Why organic cotton matters

Why organic cotton matters

Our business is founded on the premise that little choices add up to big change. Choosing to carry your lunch in a sandwich wrap instead of a disposable sandwich baggie, or choosing to bundle a hunk of cheese in Bee's Wrap instead of cling film? That matters.

Naturally, we extend that ethos to our production: The choices we make as a company matter. This ethos is why we're committed to using recycled, plastic-free packaging. It's why we're picky about where and how we source our beeswax, working with beekeepers who meet strict sustainability standards. And it's why we use Global Organic Textile Standard (GOTS)-certified organic cotton as the foundation for our wraps.

Approximately half of all textiles are made from cotton, yet conventionally produced cotton is considered the world's dirtiest, thirstiest crop. Cotton production uses more than 15 percent of the world's pesticides, even though it consumes less than three percent of the world's farmland. From pesticide runoff to habitat degradation, from soil depletion to water contamination, cotton threatens ecosystems worldwide. The World Health Organization (WHO) estimates that approximately 20,000 people die each year in developing countries as a result of the chemicals sprayed on non-organic cotton, and the EPA has labeled seven of the top 15 pesticides used on cotton as "possible," "likely," "probable," or "known" human carcinogens.

By contrast, organic cotton is grown without chemical fertilizers, defoliants, pesticides, or herbicides, and is always grown from untreated, non-genetically modified seed. At Bee's Wrap, we only use cotton that is GOTS-certified, which comes with additional layers of protection; GOTS-certified fabrics are made without chlorine bleaches, heavy metal dyes, and finishers that contain suspected carcinogens or toxins.

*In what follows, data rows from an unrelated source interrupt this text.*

(** X15.  [tracer.endSpan] takes no identifier: it ends the current span
    of the first active trace, whichever trace the last span was started
    in, and moves only that trace's cursor; with no active trace it throws
    and changes nothing. *)
Theorem tracer_endSpan_first_active
    (config : Tracer.TracerConfig) (calls : list call)
    (w : Heap) (T : Tracer.t) (error : option Error) (now : Z) :
  client_run (client_start config) calls = Some (w, T) →
  match Tracer.first_active T with
  | None =>
      Tracer.endSpan w T error now
      = Some (w, Throw {| message := "No active trace" |})
  | Some tr =>
      ∃ obj cur w' obj',
        traces w !! tr = Some obj
        ∧ spans w !! Trace.currentSpan obj = Some cur
        ∧ Tracer.endSpan w T error now = Some (w', Normal ())
        ∧ spans w'
          = <[Trace.currentSpan obj := Span.end_ cur error now]> (spans w)
        ∧ traces w' = <[tr := obj']> (traces w)
        ∧ Trace.allSpans obj' = Trace.allSpans obj
        ∧ (Trace.currentSpan obj' = Trace.currentSpan obj
           ∨ Trace.currentSpan obj' ∈ Trace.allSpans obj)
  end.
Proof.
  intros Hrun. pose proof (client_reachable_inv _ _ _ _ Hrun) as Hinv.
  pose proof Hinv as [Hwf Ht _ _ _]. pose proof Hwf as [Ha _ _].
  unfold Tracer.endSpan.
  destruct (Tracer.first_active T) as [tr|] eqn:Hsel; [|done].
  destruct (first_active_elem_of _ _ Hsel) as [k Hin].
  destruct (Ha k tr Hin) as (obj & Hobj & _). rewrite Hobj. simpl.
  destruct (Ht tr obj Hobj) as (Hc & _).
  destruct (lookup_lt_is_Some_2 _ _ Hc) as [cur Hcur].
  destruct (trace_endSpan_is_Some (spans w) obj error now Hc) as [[sh obj'] E].
  rewrite E. simpl.
  destruct (trace_endSpan_shape _ _ _ _ _ _ E) as (_ & Hall & Hcursor).
  exists obj, cur. eexists _, obj'. split_and!; try done. simpl.
  revert E. unfold Trace.endSpan, Span.update. rewrite Hcur. simpl.
  rewrite list_lookup_insert_eq by done. simpl.
  destruct (truthy_string _); [|by intros [= <- _]].
  destruct (_ ≫= _); by intros [= <- _].
Qed.

Lemma tracer_endSpan_witness :
  ∃ w T w',
    client_run (client_start demo_config) demo_two_traces = Some (w, T)
    ∧ Tracer.endSpan w T None 40 = Some (w', Normal ())
    ∧ (Span.status <$> spans w' !! 0%nat) = Some Span.completed
    ∧ (Span.status <$> spans w' !! 2%nat) = Some Span.started.
Proof.
  destruct (client_run (client_start demo_config) demo_two_traces)
    as [[w T]|] eqn:E; [|by vm_compute in E].
  pose proof (tracer_endSpan_first_active _ _ _ _ None 40 E) as H.
  pose proof E as E'. vm_compute in E'. injection E' as <- <-.
  destruct (Tracer.first_active _) as [tr|] eqn:Hsel; [|by vm_compute in Hsel].
  destruct H as (obj & cur & w' & obj' & Hobj & Hcur & Hend & Hspans & _).
  assert (tr = 0%nat) as -> by (vm_compute in Hsel; congruence).
  injection Hobj as <-. injection Hcur as <-.
  eexists _, _, w'. split; [exact E|]. split; [exact Hend|].
  rewrite Hspans. by vm_compute.
Defined.

(** ** The store with [clear] *)

Inductive storage_call :=
  | StoreCall (th : list Trace.t) (trace : ref)
  | ClearCall.

Definition storage_step (st : TraceStorage.t) (c : storage_call)
    : option TraceStorage.t :=
  match c with
  | StoreCall th trace => TraceStorage.store th st trace
  | ClearCall => Some (TraceStorage.clear st)
  end.

Fixpoint storage_calls (st : TraceStorage.t) (calls : list storage_call)
    : option TraceStorage.t :=
  match calls with
  | [] => Some st
  | c :: calls => st' ← storage_step st c; storage_calls st' calls
  end.

Lemma storage_calls_snoc st calls c :
  storage_calls st (calls ++ [c])
  = storage_calls st calls ≫= λ st', storage_step st' c.
Proof.
  revert st. induction calls as [|c0 calls IH]; intros st; simpl.
  - by destruct (storage_step st c).
  - destruct (storage_step st c0); simpl; [apply IH | done].
Qed.
(** * Xenobot IPC shim: event-stream ingestion and request lifecycle

    A shallow embedding of the streaming part of
    [crates/web/frontend/public/shim.js]: the record framer and decoder of
    [consumeSseResponse], the key normaliser [toCamelDeep], the aggregators
    of [llmApi.chatStream] and [agentApi.runStream], and the registry
    [activeAgentRequests] with [agentApi.abort].

    JavaScript strings are sequences of UTF-16 code units, response bodies
    are sequences of byte chunks, and the platform services the shim calls
    ([TextDecoder], [JSON.parse], [Set], [Map], [fetch]) are modelled next to
    the functions that use them. *)

From Stdlib Require Import NArith ZArith Ascii String Lia Bool.
From Stdlib.Strings Require Import Byte.
From Equations Require Import Equations.
From stdpp Require Import base option list gmap.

The GOTS certification also ensures that key social criteria are met — protecting workers' right to collective bargaining, ensuring safe and hygienic working conditions, prohibiting children labor, and paying living wages, among other requirements.

Fabric is the foundation of our wraps, and the fabrics we choose matter. When you hold Bee's Wrap in your hands, you're holding the culmination of many minute choices at every step of the supply chain to prioritize the health of the planet, and the health of the people who call it home.

And that, it turns out, is no small thing after all.